In developing countries in general, compulsory licenses are increasingly being used as a means of providing cheaper antiviral products: in the past five years, Brazil, Ecuador, and Thailand have okayed the production of various HIV drugs without seeking agreement from the inventor companies. In countries with no generics industry, such as Ghana and Eritrea, import licenses are granted for Indian products.
Punishing the patients
The pharmaceutical companies behind the original products do not shy away from drastic measures when dealing with manufacturers of generic products. An example: after Thailand issued a compulsory license for Kaletra, an AIDS medication produced by Abbot, the U.S. drug maker responded by denying Thai patients access to its other life-saving drugs.
International trade law can also be used to move against generic manufacturers: in early 2009, for example, German customs authorities at Frankfurt Airport confiscated more than 3 million pills made by an Indian generic manufacturer. The pills were on their way to the Republic of Vanuatu in the South Pacific. The reason for the action was suspicion of breach of GlaxoSmithKline’s trademark rights on the part of the manufacturer.

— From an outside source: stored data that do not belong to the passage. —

Record run_ok fp log s : Prop := {
  rn_ok : ordered_ok s;
  rn_settled : settled fp s;
  rn_logged : logged log s;
  rn_order : StronglySorted (keeps_order fp) log;
}.
Lemma run_silent fp new log s s' : (∀ q f, new = Some (q, f) → same_lanes f (fp q)) → run_ok fp log s → fine new s s' → run_ok fp (log ++ []) s'.
Proof.
  intros Hnew [Hok Hs Hl Ho] [Hok' Hm]. rewrite app_nil_r. split; [done|by apply (settled_moves fp new s)|by apply (logged_moves new _ s)|done].
Qed.
Lemma ewp_silently {A} (m : Oc A) fp new log s : (∀ q f, new = Some (q, f) → same_lanes f (fp q)) → run_ok fp log s →
  ewp m s (λ _ s', fine new s s') (λ _ s', s' = s) → ewp (silently m) s (λ items s', run_ok fp (log ++ items) s') (λ _ s', run_ok fp log s').
Proof.
  intros Hnew Hr Hm. unfold silently. apply ewp_bind. eapply ewp_mono; [exact Hm| |by intros ? ? ->]. intros x s' Hf. apply ewp_ret. by apply (run_silent fp new _ s).
Qed.
(** Sequences that become part of the log, none of them finished before. *)
Lemma run_extend fp log items s : run_ok fp log s → (∀ y, y ∈ items → ¬ finished_seq s y) → StronglySorted (λ x y, x ≤ y) items → StronglySorted (keeps_order fp) (log ++ items).
Proof.
  intros [Hok Hs Hl Ho] Hun Hsort. apply StronglySorted_app. split; [|split; [done|]].
  - intros x y Hx Hy. apply (logged_later fp log s); auto.
  - clear -Hsort. induction Hsort as [|x l _ IH Hx]; constructor; [done|]. eapply Forall_impl; [exact Hx|]. intros y Hxy Hlt. simpl in Hxy. lia.
Qed.
Lemma seqZ_sorted a n : StronglySorted (λ x y, x ≤ y) (seqZ a n).
Proof.
  unfold seqZ. generalize 0%nat as i, (Z.to_nat n) as k. intros i k. revert i. induction k as [|k IH]; intros i; [constructor|]. constructor; [apply IH|].
  apply Forall_forall. intros x (j & -> & Hj%elem_of_seq)%list_elem_of_fmap. lia.
Qed.
(** A range whose end hands its updates over. *)
Lemma run_range fp log a b s s' : run_ok fp log s → (a, b) ∈ fences s → fine None s s' → (∀ x, finished_seq s' x ↔ finished_seq s x ∨ a ≤ x ≤ b) → run_ok fp (log ++ range_items a b) s'.
Proof.
  intros Hr Hin [Hok' Hm] Hfin. pose proof Hr as [Hok Hs Hl Ho]. split; [done|by apply (settled_moves fp None s)| |].
  - intros x [Hx|Hx]%elem_of_app; [by apply (logged_moves None log s s' Hm Hl)|]. left. apply Hfin. right. apply elem_of_seqZ in Hx. lia.
  - apply (run_extend fp log _ s); [done| |apply seqZ_sorted]. intros y Hy. apply elem_of_seqZ in Hy. apply (fence_unfinished s (a, b)); [done|done|]. split; simpl; lia.
Qed.
(** An event handed over while its own fence stands. *)
Lemma run_now fp log items s : run_ok fp log s → (∀ x, x ∈ items → (x, x) ∈ fences s) → (length items ≤ 1)%nat → run_ok fp (log ++ items) s.
Proof.
  intros Hr Hin Hlen. pose proof Hr as [Hok Hs Hl Ho]. split; [done|done| |].
  - intros x [Hx|Hx]%elem_of_app; [by apply Hl|right; by apply Hin].
  - apply (run_extend fp log _ s); [done| |destruct items as [|x [|]]; [constructor|repeat constructor|simpl in Hlen; lia]].
    intros y Hy. apply (fence_unfinished s (y, y)); [done|by apply Hin|]. split; simpl; lia.
Qed.
Lemma now_length (step : @CommitStep Content) : (length (applied_now step) ≤ 1)%nat.
Proof. destruct step; simpl; lia. Qed.
Lemma run_next fp log budget s r s' : run_ok fp log s → next_result budget s r s' → run_ok fp (log ++ match r with Some step => applied_now step | None => [] end) s'.
Proof.
  intros Hr. pose proof Hr as [Hok Hs Hl Ho]. destruct r as [step|]; [|intros [Hf _]; by apply (run_silent fp None _ s)].
  intros [_ [(p & Hp & (Hnow & Ha & _ & Hfe & Hf) & _)|(_ & a & b & Hst & Hnow & _)]].
  - apply run_now; [|intros x|apply now_length].
    + rewrite <-(app_nil_r log). by apply (run_silent fp None _ s).
    + rewrite Hnow, Hfe. simpl. intros ->%list_elem_of_singleton. unfold fences, pending_sequence. rewrite Hp. by left.
  - apply run_now; [|intros x Hx|apply now_length].
    + split; [apply Hst|by eapply settled_starts|by eapply logged_starts|done].
    + destruct (hands_now _ _ _ _ _ Hnow Hx) as [-> ->]. rewrite (st_fences _ _ _ _ _ Hst). by left.
Qed.

Lemma ewp_perform fp log op s : run_ok fp log s → allowed fp s op → ewp (perform op) s (λ items s', run_ok fp (log ++ items) s') (λ _ s', run_ok fp log s').
Proof.
  intros Hr Hal. pose proof (rn_ok _ _ _ Hr) as Hok.
  assert (Hsome : ∀ q f, same_lanes f (fp q) → ∀ q' f', Some (q, f) = Some (q', f') → same_lanes f' (fp q')) by (intros q f Hl q' f' [= <- <-]; done).
  assert (Hnone : ∀ q f, None = Some (q, f) → same_lanes f (fp q)) by done. destruct op as [| | | | | | | | |budget|q|q|q ev| |]; simpl in *.
  - destruct Hal as (? & ? & Hl). eapply ewp_silently; [by apply Hsome|done|]. by apply ewp_admit_event.
  - destruct Hal as (? & ? & Hl). eapply ewp_silently; [by apply Hsome|done|]. by apply ewp_admit_deferred.
  - destruct Hal as (e & He & Hc). apply (ewp_silently _ _ None); [done|done|]. by apply (ewp_promote_deferred _ e).
  - apply (ewp_silently _ _ None); [done|done|]. by apply ewp_insert_ready.
  - apply (ewp_silently _ _ None); [done|done|]. by apply ewp_normalize.
  - apply (ewp_silently _ _ None); [done|done|]. by apply ewp_cancel.
  - destruct Hal as (? & ? & ? & Hl). eapply ewp_silently; [by apply Hsome|done|]. by apply ewp_retain.
  - destruct Hal as (? & e & He & Hh). destruct (en_held e) as [| | |lr] eqn:Hheld; try done. apply (ewp_silently _ _ None); [done|done|]. by apply (ewp_reserve _ e lr).
  - destruct Hal as (e & He & Hh & Hact). apply (ewp_silently _ _ None); [done|done|]. by apply (ewp_release_ingress _ e).
  - apply ewp_bind. eapply ewp_mono; [by apply ewp_next| |by intros ? ? H; apply H]. intros r s' Hn. apply ewp_ret. by apply (run_next fp log budget s).
  - ewp_steps. eapply ewp_mono; [apply (ewp_finish_commit q s (λ _ _, False)); done| |done]. intros r s' [Hf Hfin]. ewp_steps. unfold id.
    destruct (oc_block_update_range_end s) as [b|] eqn:Hb; [|by apply (run_silent fp None _ s)]. destruct r; [|by apply (run_silent fp None _ s)].
    unfold step_end in Hfin. rewrite Hb in Hfin. destruct Hfin as [Hin Hfin]; [done|]. by apply (run_range fp log q b s).
  - destruct Hal as [Ha [b Hb]]. apply (ewp_silently _ _ None); [done|done|]. by apply (ewp_defer _ b).
  - ewp_steps. eapply ewp_mono; [by apply ewp_complete_decode| |by intros ? ? ->]. intros r s' [Hf Hfin]. ewp_steps. unfold id.
    destruct r as [|ev']; [by apply (run_silent fp None _ s)|]. destruct Hfin as (b & Hb & Hfin). rewrite Hb. apply (run_range fp log q b s); [done| |done|done].
    unfold fences. rewrite Hb. apply elem_of_app. right. by left.
  - apply (ewp_silently _ _ None); [done|done|]. by apply ewp_observe.
  - apply (ewp_silently _ _ None); [done|done|]. by apply ewp_announce.
Qed.
Lemma step_ok fp log op s : run_ok fp log s → allowed fp s op → ∃ items s', step_of op s = Some (items, s') ∧ run_ok fp (log ++ items) s'.
Proof.
  intros Hr Hal. pose proof (ewp_perform fp log op s Hr Hal) as H. unfold ewp in H. unfold step_of. destruct (perform op s) as [[[items|err] s']|]; [|..|done].
  - by exists items, s'.
  - exists [], s'. by rewrite app_nil_r.
Qed.
Lemma reaches_ok fp first log s : 1 ≤ first ≤ USIZE_MAX → reaches fp first log s → run_ok fp log s.
Proof.
  intros Hf Hr. induction Hr as [|log s op items s' Hr IH Hal Hstep].
  - split; [by apply ordered_new_ok| |intros x Hx; by apply elem_of_nil in Hx|constructor]. split; simpl.
    + done.
    + intros r a b Hr. by apply elem_of_nil in Hr.
    + intros a b [Ha|(x & y & Hx & _)] Hlt Hun; [|done]. simpl in Ha. destruct Hun. left. simpl. lia.
  - destruct (step_ok fp log op s IH Hal) as (items' & s2 & Hstep' & Hr'). rewrite Hstep in Hstep'. by injection Hstep' as <- <-.
Qed.

(** ** Playing a list of calls *)

Fixpoint play (ops : list Op) s log : option (list Z * State) :=
  match ops with
  | [] => Some (log, s)
  | op :: ops => match step_of op s with Some (items, s') => play ops s' (log ++ items) | None => None end
  end.
Fixpoint all_allowed fp (ops : list Op) s : Prop :=
  match ops with
  | [] => True
  | op :: ops => allowed fp s op ∧ match step_of op s with Some (_, s') => all_allowed fp ops s' | None => True end
  end.
Lemma play_reaches fp first ops log s log' s' : reaches fp first log s → all_allowed fp ops s → play ops s log = Some (log', s') → reaches fp first log' s'.
Proof.
  revert log s. induction ops as [|op ops IH]; intros log s Hr Hal Hp; simpl in *; [by injection Hp as <- <-|].
  destruct Hal as [Ha Hal]. destruct (step_of op s) as [[items s2]|] eqn:Hstep; [|done]. by apply (IH (log ++ items) s2); [eapply reaches_step|..].
Qed.


(** ** The committed frontier *)

(** Whether a frontier that lets [passes] through moves over [q]. *)
Definition passed s (passes : Footprint → bool) q : Prop :=
  finished_seq s q ∨ ∃ e, oc_entries s !! q = Some e ∧ (reads_committed s q e || passes (en_footprint e)) = true.
Lemma frontier_from_spec s passes before rest committed : ordered_ok s → ordered (oc_entries s) = before ++ rest → oc_frontier s - 1 ≤ committed < USIZE_MAX →
  (∀ q, q ≤ committed → passed s passes q) → (∀ q e, (q, e) ∈ before → q ≤ committed) → (∀ q e, (q, e) ∈ rest → committed < q) →
  let c := frontier_where_from s passes committed rest in (∀ q, q ≤ c → passed s passes q) ∧ ¬ passed s passes (c + 1).
Proof.
  intros Hok. revert before committed. induction rest as [|[q e] rest IH]; intros before committed Hsplit Hc Hall Hlo Hhi; simpl.
  - pose proof (oo_frontier _ Hok). replace (sat_add committed 1) with (committed + 1) by (unfold sat_add; lia).
    destruct (finished_through_spec s (committed + 1) (oo_runs _ Hok)) as (Hge & Hin & Hopen & _); [lia|]. set (t := finished_through s (committed + 1)) in *. split.
    + intros x Hx. destruct (decide (x ≤ committed)); [by apply Hall|]. left. right. apply Hin. lia.
    + intros [[?|?]|(e & He & _)]; [lia|done|]. apply elem_of_ordered in He. rewrite Hsplit, app_nil_r in He. apply Hlo in He. lia.
  - assert (Hq : oc_entries s !! q = Some e) by (apply elem_of_ordered; rewrite Hsplit; set_solver). destruct (oo_keys _ Hok q e Hq) as [Hk _].
    assert (committed < q) by (apply (Hhi q e); by left). replace (sat_add committed 1) with (committed + 1) by (unfold sat_add; lia).
    destruct (through_before_spec s (committed + 1) q e Hok) as (Ht & Hin & Hopen); [lia|done|]. set (t := finished_through_before s (committed + 1) q) in *. clearbody t.
    replace (sat_add t 1) with (t + 1) by (unfold sat_add; lia).
    assert (Hrest : ∀ x e', (x, e') ∈ rest → q < x).
    { pose proof (ordered_strict (oc_entries s)) as Hs. rewrite Hsplit in Hs. intros x e' Hx. apply StronglySorted_app_1_r, StronglySorted_inv in Hs as [_ Hs].
      rewrite Forall_forall in Hs. by apply (Hs (x, e')). }
    assert (Hthrough : ∀ x, x ≤ t → passed s passes x) by (intros x Hx; destruct (decide (x ≤ committed)); [by apply Hall|left; apply Hin; lia]).
    destruct (Z.eqb_spec q (t + 1)) as [->|Hgap]; cbn [negb orb].
    + destruct (reads_committed s (t + 1) e || passes (en_footprint e)) eqn:Hp; cbn [negb].
      * apply (IH (before ++ [(t + 1, e)])); [by rewrite Hsplit, <-app_assoc|lia| | |].
        { intros x Hx. destruct (decide (x = t + 1)) as [->|]; [right; by exists e|]. apply Hthrough. lia. }
        { intros x e' [Hx%Hlo|[= -> ->]%list_elem_of_singleton]%elem_of_app; lia. }
        { intros x e' Hx. by apply (Hrest x e'). }
      * split; [done|]. intros [Hf|(e' & He' & Hp')]; [by apply (key_unfinished s (t + 1) e)|]. replace e' with e in Hp' by congruence. congruence.
    + split; [done|]. intros [Hf|(e' & He' & _)]; [destruct Hopen; [lia|done]|]. apply elem_of_ordered in He'. rewrite Hsplit in He'.
      apply elem_of_app in He' as [He'|[[= ? ?]|He']%elem_of_cons]; [apply Hlo in He'; lia|lia|apply Hrest in He'; lia].
Qed.
Lemma frontier_spec s passes : ordered_ok s → let c := frontier_where s passes in (∀ q, q ≤ c → passed s passes q) ∧ ¬ passed s passes (c + 1).
Proof.
  intros Hok. unfold frontier_where. rewrite entries_all by done. pose proof (oo_frontier _ Hok). replace (sat_sub (oc_frontier s) 1) with (oc_frontier s - 1) by (unfold sat_sub; lia).
  apply (frontier_from_spec s passes []); [done|done|lia| | |].
  - intros q Hq. left. left. lia.
  - intros q e Hq. by apply elem_of_nil in Hq.
  - intros q e Hq%elem_of_ordered. destruct (oo_keys _ Hok q e Hq). lia.
Qed.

In the future, the controversial Anti-Counterfeiting Trade Agreement (ACTA) could make export on the part of Indian manufacturers even more difficult. Pharma giant Novartis canned plans to build a new, $100-million research center in India after it lost a court case in the southern city of Chennai that it had brought against the compulsory license clause in India patent legislation.
Novartis also has something else up its sleeve. The company has taken a complaint against the reformed Indian patent laws all the way to the Indian Supreme Court. Activists at various NGOs are already warning that generic medicines for AIDS sufferers worldwide may be getting more expensive, and are calling for a boycott of Novartis. But patent lawyer Hammer believes their worries are unfounded: “So far, all court decisions in India have come down on the side of the generic manufacturers,” he says.